Sterling’s recovery against the euro and the US dollar in the back end of last week came after several days of intense pressure. Having struggled to contain the impact of lower than expected inflation data, the pound grasped onto the European Central Bank’s (ECB) latest rate cut and impressive retail figures to mount a charge.

GBP/EUR even found time to briefly climb near its highest since April 2022, although that would prove short lived. This week’s economic schedule is relatively light but after last week’s drama, few will be expecting an uneventful time of it.

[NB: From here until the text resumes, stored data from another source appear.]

(* ===== verification/Report.v ===== *)
(** * Reads, reports, events and subscriptions on the wire

    Models [crates/mat-controller/src/im/read.rs], [event.rs] and
    [subscribe.rs]: the ReadRequest and SubscribeRequest of the controller and
    their decoders on the device, the ReportData the device encodes (attribute
    reports, statuses, events) and its decoders on the controller.

    The value decoder of a report (JSON or a scalar) is a parameter [decode] of
    the walk, as in the source ([DataDecoder<D>]). *)

From Stdlib Require Import String.
From S2P Require Import Prelude Tlv TlvValue Handler Im.

(** ** Read requests ([read.rs]) *)

Definition encode_read_request_inner (endpoint cluster : Z) (attribute : option Z) : fin bytes :=
  to_vec (
    start_struct Anonymous ;;!
    (start_array (Context 0) ;;!
     put_attribute_path Anonymous endpoint cluster attribute ;;!
     end_container) ;;!
    put_bool (Context 3) true ;;!
    put_uint (Context 255) IM_REVISION ;;!
    end_container).

Definition encode_read_request (endpoint cluster attribute : Z) : fin bytes :=
  encode_read_request_inner endpoint cluster (Some attribute).
Definition encode_read_request_cluster (endpoint cluster : Z) : fin bytes :=
  encode_read_request_inner endpoint cluster None.

Definition AttrPathIn : Type := ids.

Record ReadRequestIn := { rr_paths : list AttrPathIn; rr_filtered : bool }.

Definition attribute_requests_step (paths : list AttrPathIn) (el : Element) : IR (list AttrPathIn) :=
  match el_value el with
  | VListStart => let! p := decode_attribute_path_ib in ret (paths ++ [fst p])
  | VStructStart | VArrayStart => im_skip ;;! ret paths
  | _ => throw (Malformed "unexpected element in attribute requests")
  end.

Definition decode_attribute_requests : IR (list AttrPathIn) :=
  items "truncated attribute requests" attribute_requests_step [].

Definition read_request_step (s : list AttrPathIn * option bool) (el : Element) :
    IR (list AttrPathIn * option bool) :=
  match el_tag el, el_value el with
  | Context 0, VArrayStart => let! paths := decode_attribute_requests in ret (paths, snd s)
  | Context 3, VBool b => ret (fst s, Some b)
  | _, _ => skip_other s el
  end.

Definition decode_read_request_message (payload : bytes) : res ImError ReadRequestIn :=
  run_im (
    expect_struct_start ;;!
    let! (paths, filtered) := fields "truncated read request" read_request_step ([], None) in
    ret {| rr_paths := paths; rr_filtered := default true filtered |}) payload.

Definition decode_read_request (payload : bytes) : res ImError (list AttrPathIn) :=
  res_bind (decode_read_request_message payload) (λ r, Ok (rr_paths r)).

(** ** Events ([event.rs]) *)

Definition priority_code (p : EventPriority) : Z :=
  match p with Debug => 0 | Info => 1 | Critical => 2 end.

Definition from_wire (v : Z) : option EventPriority :=
  if v =? 0 then Some Debug else if v =? 1 then Some Info else if v =? 2 then Some Critical else None.

Record EventPathIn := { ep_path : ids; ep_urgent : bool }.
Definition EventPathIn_default : EventPathIn := {| ep_path := no_ids; ep_urgent := false |}.
Definition WILDCARD_URGENT : EventPathIn := {| ep_path := no_ids; ep_urgent := true |}.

On Friday, the US revealed that the number of new building starts had fallen slightly in September. While the 2.9% drop was below expectations, it was not sufficient to resurrect the collective sense of fear we saw last month, when whispers of a recession quickly snowballed into a slightly hysterical chorus.

Having been the focus of some unwanted attention recently, China’s Q3 GDP figures provided a welcome boost. Asia’s largest economy grew at 4.6% year-on-year in the third quarter, slightly above the forecast of 4.5%.

The Chinese yuan renminbi continues to see volatility as markets digest what they regard to be underwhelming government stimulus measures. The Chinese yuan has fallen by around 2% against the US dollar in the space of a few short weeks.

Here’s what to look out for this week…

The early portion of the week sees several central bankers give public remarks. Tuesday provides an opportunity to examine the UK’s public borrowing numbers.

Things will be far quieter on the data front, partly because the IMF and World Bank are holding their annual meetings throughout proceedings.

Germany steps up for two big moments to end the week with both the HCOB flash manufacturing PMI for September and the Ifo business climate survey. The US will also chime in with durable goods orders on Friday.